(** Every answer is for a numbered query, goes to the client that it came from, and no
    number is answered twice. *)
Definition answered_once (lg : Ledger) : Prop :=
  NoDup (lg_answered lg).*1 /\
  Forall (fun a => exists k id0, a.1 = Some k /\ lg_sent lg !! k = Some (a.2.2, id0)) (lg_answered lg).
(** The ledger agrees with the table: the book has the pending queries, each under its
    number, and no number that was answered. *)
Record ledger_inv (h : DnsHandler) (lg : Ledger) : Prop := {
  li_once : answered_once lg;
  li_book : forall m id, h_pendingUdpQueries h = Some m -> m !! id = None -> lg_book lg !! id = None;
  li_pending : forall m id p, h_pendingUdpQueries h = Some m -> m !! id = Some p ->
    exists k, lg_book lg !! id = Some k /\ lg_sent lg !! k = Some (pq_RemoteAddr p, pq_OriginalID p);
  li_inj : forall id id' k, lg_book lg !! id = Some k -> lg_book lg !! id' = Some k -> id = id';
  li_open : forall id k, lg_book lg !! id = Some k -> Some k ∉ (lg_answered lg).*1;
}.

(** One event: it returns and keeps the invariants. *)
Definition step_ok (h : DnsHandler) (lg : Ledger) (ev : udp_event) : Prop :=
  exists h' acts, udp_step h ev = Ret (h', acts) /\ udp_inv h' /\ h_maxUdpForwards h' = h_maxUdpForwards h /\ ledger_inv h' (ledgerStep lg ev acts).

Lemma npending_Some h m : h_pendingUdpQueries h = Some m -> npending h = Z.of_nat (size m).
Proof. unfold npending. by intros ->. Qed.

(** Ending a pending query makes room for one reply, to the client of the query. *)
Lemma end_pending h lg m id p acts :
  udp_inv h -> ledger_inv h lg -> h_pendingUdpQueries h = Some m -> m !! id = Some p ->
  (replies acts = [] \/ exists b, replies acts = [(b, pq_RemoteAddr p)]) ->
  udp_inv (with_pending h (Some (delete id m))) /\ ledger_inv (with_pending h (Some (delete id m))) (settleId lg id acts).
Proof.
  intros (_ & Hn & Hc & Hl) [[Hnd Hall] Hbk Hpd Hinj Hop] Em Hp Hr. split.
  - split; [by eexists|]. cbn [h_maxUdpForwards with_pending h_server]. split; [|by split]. rewrite (npending_Some h m Em) in Hn.
    rewrite (npending_Some _ (delete id m)) by done. rewrite map_size_delete_Some by eauto. lia.
  - destruct (Hpd m id p Em Hp) as (k & Hk & Hs). assert (Forall (fun a : option nat * (bytes * UDPAddr) => a.1 = Some k) (map (fun r => (lg_book lg !! id, r)) (replies acts))) as Hnew
      by (rewrite Hk; by apply Forall_map, Forall_true).
    split; cbn [lg_book lg_sent lg_answered settleId h_pendingUdpQueries with_pending].
    + split.
      * cbn. rewrite fmap_app. apply NoDup_app. split; [done|]. rewrite Hk. split.
        -- intros x Hx Hx'. assert (x = Some k) as -> by (destruct Hr as [Hr|[b Hr]]; rewrite Hr in Hx'; cbn in Hx'; set_solver). by apply (Hop id k Hk).
        -- destruct Hr as [-> |[b ->]]; cbn; [apply NoDup_nil_2|apply NoDup_singleton].
      * cbn. apply Forall_app. split; [done|]. rewrite Hk. destruct Hr as [-> |[b ->]]; [constructor|]. apply Forall_singleton. cbn. eauto.
    + intros m' id' [= <-] Hd. cbn. destruct (decide (id' = id)) as [->|Hne]; [by rewrite lookup_delete_eq|]. rewrite lookup_delete_ne by done. apply (Hbk m); [done|].
      by rewrite <- (lookup_delete_ne m id id') by done.
    + intros m' id' p' [= <-] [Hne Hd]%lookup_delete_Some. cbn. rewrite lookup_delete_ne by done. eauto.
    + cbn. intros id1 id2 k' [_ H1]%lookup_delete_Some [_ H2]%lookup_delete_Some. eauto.
    + cbn. intros id' k' [Hne Hk']%lookup_delete_Some. rewrite fmap_app, elem_of_app. intros [Hx|Hx]; [by eapply Hop|].
      rewrite Hk in Hx. assert (k' = k) as -> by (destruct Hr as [Hr|[b Hr]]; rewrite Hr in Hx; cbn in Hx; set_solver). by apply Hne, (Hinj id id' k).
Qed.

(** A reply for an identifier that is not pending does not happen. *)
Lemma nothing_pending h lg m id : ledger_inv h lg -> h_pendingUdpQueries h = Some m -> m !! id = None -> ledger_inv h (settleId lg id []).
Proof.
  intros [[Hnd Hall] Hbk Hpd Hinj Hop] Em Hn. assert (delete id (lg_book lg) = lg_book lg) as E by (apply delete_id; by apply (Hbk m)).
  split; unfold settleId, answered_once; cbn [lg_book lg_sent lg_answered]; rewrite ?E; cbn [map replies omap list_omap]; rewrite ?app_nil_r; done.
Qed.

Lemma timeout_ok h lg id data : udp_inv h -> ledger_inv h lg -> bytes_ok data -> step_ok h lg (EvTimeout id data).
Proof.
  intros Hi Hlg Hb. pose proof Hi as ([m Em] & _). unfold step_ok. cbn [udp_step ledgerStep]. unfold udpTimeout. rewrite Em.
  change (default ∅ (Some m)) with m. destruct (m !! id) as [p|] eqn:Ep.
  - destruct (GenerateErrorResponse_to data DnsRcodeServFail Hb) as (e & -> & _). rewrite bind_Ret.
    cbn [fmap option_fmap option_map]. eexists _, _. split; [done|].
    match goal with |- _ /\ _ /\ ledger_inv _ (settleId _ _ ?a) => destruct (end_pending h lg m id p a Hi Hlg Em Ep) as [H1 H2]; [right; by eexists|] end. done.
  - eexists _, _. split; [done|]. split; [done|]. split; [done|]. by eapply nothing_pending.
Qed.

Lemma upstream_ok h lg now msg : udp_inv h -> ledger_inv h lg -> bytes_ok msg -> no_short_rsamd5 msg -> step_ok h lg (EvUpstream now msg).
Proof.
  intros Hi Hlg Hb Hks. pose proof Hi as ([m Em] & _). unfold step_ok. cbn [udp_step ledgerStep].
  destruct (decide (2 <= len msg)) as [Hl|Hl].
  - pose proof (udp_relay_cases h now msg m Hb Hks Em) as H. destruct (m !! word msg 0) as [p|] eqn:Ep.
    + destruct H as (v & acts & E & _ & Hr); [lia|]. eexists _, acts. split; [exact E|].
      destruct (end_pending h lg m (word msg 0) p acts Hi Hlg Em Ep) as [H1 H2]; [|done]. rewrite Hr. destruct v; eauto.
    + eexists _, _. split; [exact H|]. split; [done|]. split; [done|]. by eapply nothing_pending.
  - eexists h, []. split; [unfold handleUdpUpstreamResponse; by rewrite decide_True by lia|]. split; [done|]. split; [done|].
    cbn [map replies omap list_omap]. rewrite app_nil_r. by destruct lg.
Qed.

(** A query that is passed on gets a number of its own. *)
Lemma sent_ledger h h' lg m id p :
  ledger_inv h lg -> h_pendingUdpQueries h = Some m -> m !! id = None -> h_pendingUdpQueries h' = Some (<[id := p]> m) ->
  ledger_inv h' {| lg_book := <[id := length (lg_sent lg)]> (lg_book lg); lg_sent := lg_sent lg ++ [(pq_RemoteAddr p, pq_OriginalID p)]; lg_answered := lg_answered lg |}.
Proof.
  intros [[Hnd Hall] Hbk Hpd Hinj Hop] Em Hfree Em'.
  assert (forall id0 k, lg_book lg !! id0 = Some k -> (k < length (lg_sent lg))%nat) as Hlt.
  { intros id0 k Hk. destruct (m !! id0) as [p0|] eqn:E0; [|by rewrite (Hbk m id0 Em E0) in Hk]. destruct (Hpd m id0 p0 Em E0) as (k' & Hk' & Hs). simplify_eq.
    by eapply lookup_lt_Some. }
  assert (Some (length (lg_sent lg)) ∉ (lg_answered lg).*1) as Hnew.
  { intros (a & Ha & Hin)%list_elem_of_fmap. rewrite Forall_forall in Hall. destruct (Hall a Hin) as (k & i0 & Hk & Hs). apply lookup_lt_Some in Hs. rewrite Hk in Ha. injection Ha. lia. }
  split; cbn [lg_book lg_sent lg_answered].
  - split; [done|]. eapply Forall_impl; [exact Hall|]. intros a (k & i0 & Hk & Hs). exists k, i0. split; [done|]. cbn. by apply lookup_app_l_Some.
  - intros m' id' Hm Hn. assert (m' = <[id := p]> m) as -> by congruence. apply lookup_insert_None in Hn as [Hn Hne]. rewrite lookup_insert_ne by done. eauto.
  - intros m' id' p' Hm Hl. assert (m' = <[id := p]> m) as -> by congruence. apply lookup_insert_Some in Hl as [[<- <-]|[Hne Hl]].
    + exists (length (lg_sent lg)). rewrite lookup_insert_eq. split; [done|]. by apply list_lookup_middle.
    + rewrite lookup_insert_ne by done. destruct (Hpd m id' p' Em Hl) as (k & Hk & Hs). exists k. split; [done|]. by apply lookup_app_l_Some.
  - intros i1 i2 k [[<- <-]|[Hn1 H1]]%lookup_insert_Some [[<- Hk2]|[Hn2 H2]]%lookup_insert_Some; [done|apply Hlt in H2; lia|subst k; apply Hlt in H1; lia|eauto].
  - intros i k [[<- <-]|[Hn1 H1]]%lookup_insert_Some; [done|eauto].
Qed.

Lemma query_ok h lg t1 t2 entropy draws resolves data raddr :
  udp_inv h -> ledger_inv h lg -> bytes_ok data -> NoDup draws -> h_maxUdpForwards h < len draws ->
  step_ok h lg (EvQuery t1 t2 entropy draws resolves data raddr).
Proof.
  intros ([m Em] & Hn & Hc & l & Hl) Hlg Hb Hnd Hdr. unfold step_ok. cbn [udp_step ledgerStep]. unfold handleUdpMessage.
  set (ip := IPString (ua_IP raddr)).
  destruct (Resolve_returns (h_server h) l t1 t2 data ip Hb Hc Hl) as (r & s' & calls & l' & -> & Ec & Hl').
  rewrite bind_Ret. cbv zeta. set (h1 := with_server h s').
  assert (udp_inv h1) as Hi1 by (split; [by exists m|]; split; [done|]; split; [by rewrite <- Ec in Hc|by exists l']).
  assert (ledger_inv h1 lg) as Hlg1 by (destruct Hlg; by split).
  destruct r as [resp|].
  { eexists _, _. split; [done|]. split; [done|]. split; [done|]. rewrite timers_logs. by case_decide. }
  case_decide.
  - destruct (forwardUdpQuery_cases h1 m entropy draws resolves data raddr Em Hb Hnd Hdr) as (h' & acts & -> & Hcase).
    rewrite bind_Ret. eexists _, _. split; [done|]. rewrite timers_logs.
    destruct Hcase as [(-> & _ & _ & ->)|(id & p & enc & q' & tm & _ & Hsz & _ & Hfree & -> & Hra & Hid & _ & _ & -> & _)]; [done|].
    destruct Hi1 as (_ & _ & Hc1 & Hl1). split; [|split; [done|]].
    + split; [by eexists|]. split; [|done]. rewrite (npending_Some _ (<[id:=p]> m)) by done. rewrite map_size_insert_None by done. cbn [h_maxUdpForwards with_pending]. lia.
    + cbn [timers omap list_omap]. rewrite <- Hra, <- Hid. by eapply (sent_ledger h1).
  - destruct (GenerateErrorResponse_to data DnsRcodeNxDomain Hb) as (e & -> & _). rewrite bind_Ret.
    eexists _, _. split; [done|]. split; [done|]. split; [done|]. rewrite timers_logs. done.
Qed.

Lemma udp_run_inv evs : forall h lg,
  udp_inv h -> ledger_inv h lg -> Forall (event_ok (h_maxUdpForwards h)) evs ->
  exists h' lg', udp_run h lg evs = Ret (h', lg') /\ udp_inv h' /\ h_maxUdpForwards h' = h_maxUdpForwards h /\ ledger_inv h' lg'.
Proof.
  induction evs as [|ev evs IH]; intros h lg Hi Hlg Hev; [by eexists h, lg|].
  apply Forall_cons in Hev as [He Hev]. cbn [udp_run].
  assert (step_ok h lg ev) as (h1 & acts & -> & Hi1 & Em & Hc).
  { destruct ev; simpl in He; [apply query_ok|apply timeout_ok|apply upstream_ok]; tauto. }
  rewrite bind_Ret. destruct (IH h1 (ledgerStep lg ev acts) Hi1 Hc) as (h' & lg' & E & Hi' & Em' & Hlg'); [by rewrite Em|].
  exists h', lg'. split; [done|]. split; [done|]. split; [congruence|done].
Qed.

(** C10: Every sequence of client datagrams, upstream datagrams and timer expirations
    is processed to its end, and the table of pending forwards never exceeds 2000 entries.
    No forwarded query is answered twice: every datagram that is sent for an upstream
    datagram or a timer answers one of the queries passed on, goes to the client that this
    query came from, and no two answer the same one.  (Datagrams consist of bytes, an
    upstream datagram carries no RSA/MD5 key of fewer than three bytes, and more than 2000
    distinct identifiers are drawn for a query.) *)
Theorem udp_table_bounded server cfg evs :
  config_ok (sv_cfg server) -> (exists l, represents (sv_cache server) l) -> Forall (event_ok 2000) evs ->
  exists h' lg, udp_run (NewDnsHandler server cfg) emptyLedger evs = Ret (h', lg) /\
    is_Some (h_pendingUdpQueries h') /\ npending h' <= 2000 /\ NoDup (lg_answered lg).*1 /\
    Forall (fun '(number, (b, to)) => exists k id0, number = Some k /\ lg_sent lg !! k = Some (to, id0)) (lg_answered lg).
Proof.
  intros Hc Hl Hev. destruct (udp_run_inv evs (NewDnsHandler server cfg) emptyLedger) as (h' & lg & E & (Hs & Hn & _) & Em & [[Hnd Hall] _ _ _ _]).
  - split; [by eexists|]. by split.
  - split; cbn; [split; [apply NoDup_nil_2|constructor]|intros; apply lookup_empty|..].
    + intros m id p [= <-] H. by rewrite lookup_empty in H.
    + intros id id' k H. by rewrite lookup_empty in H.
    + intros id k H. by rewrite lookup_empty in H.
  - done.
  - exists h', lg. split; [done|]. split; [done|]. rewrite Em in Hn. split; [done|]. split; [done|].
    eapply Forall_impl; [exact Hall|]. by intros [number [b to]].
Qed.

**What the exercise asks**
Print only what lies in the material above starting at the line with "Lemma udp_run_inv evs" and ending at the line with "assert (step_ok h", every line exactly as given.

**Written reply**
Lemma udp_run_inv evs : forall h lg,
  udp_inv h -> ledger_inv h lg -> Forall (event_ok (h_maxUdpForwards h)) evs ->
  exists h' lg', udp_run h lg evs = Ret (h', lg') /\ udp_inv h' /\ h_maxUdpForwards h' = h_maxUdpForwards h /\ ledger_inv h' lg'.
Proof.
  induction evs as [|ev evs IH]; intros h lg Hi Hlg Hev; [by eexists h, lg|].
  apply Forall_cons in Hev as [He Hev]. cbn [udp_run].
  assert (step_ok h lg ev) as (h1 & acts & -> & Hi1 & Em & Hc).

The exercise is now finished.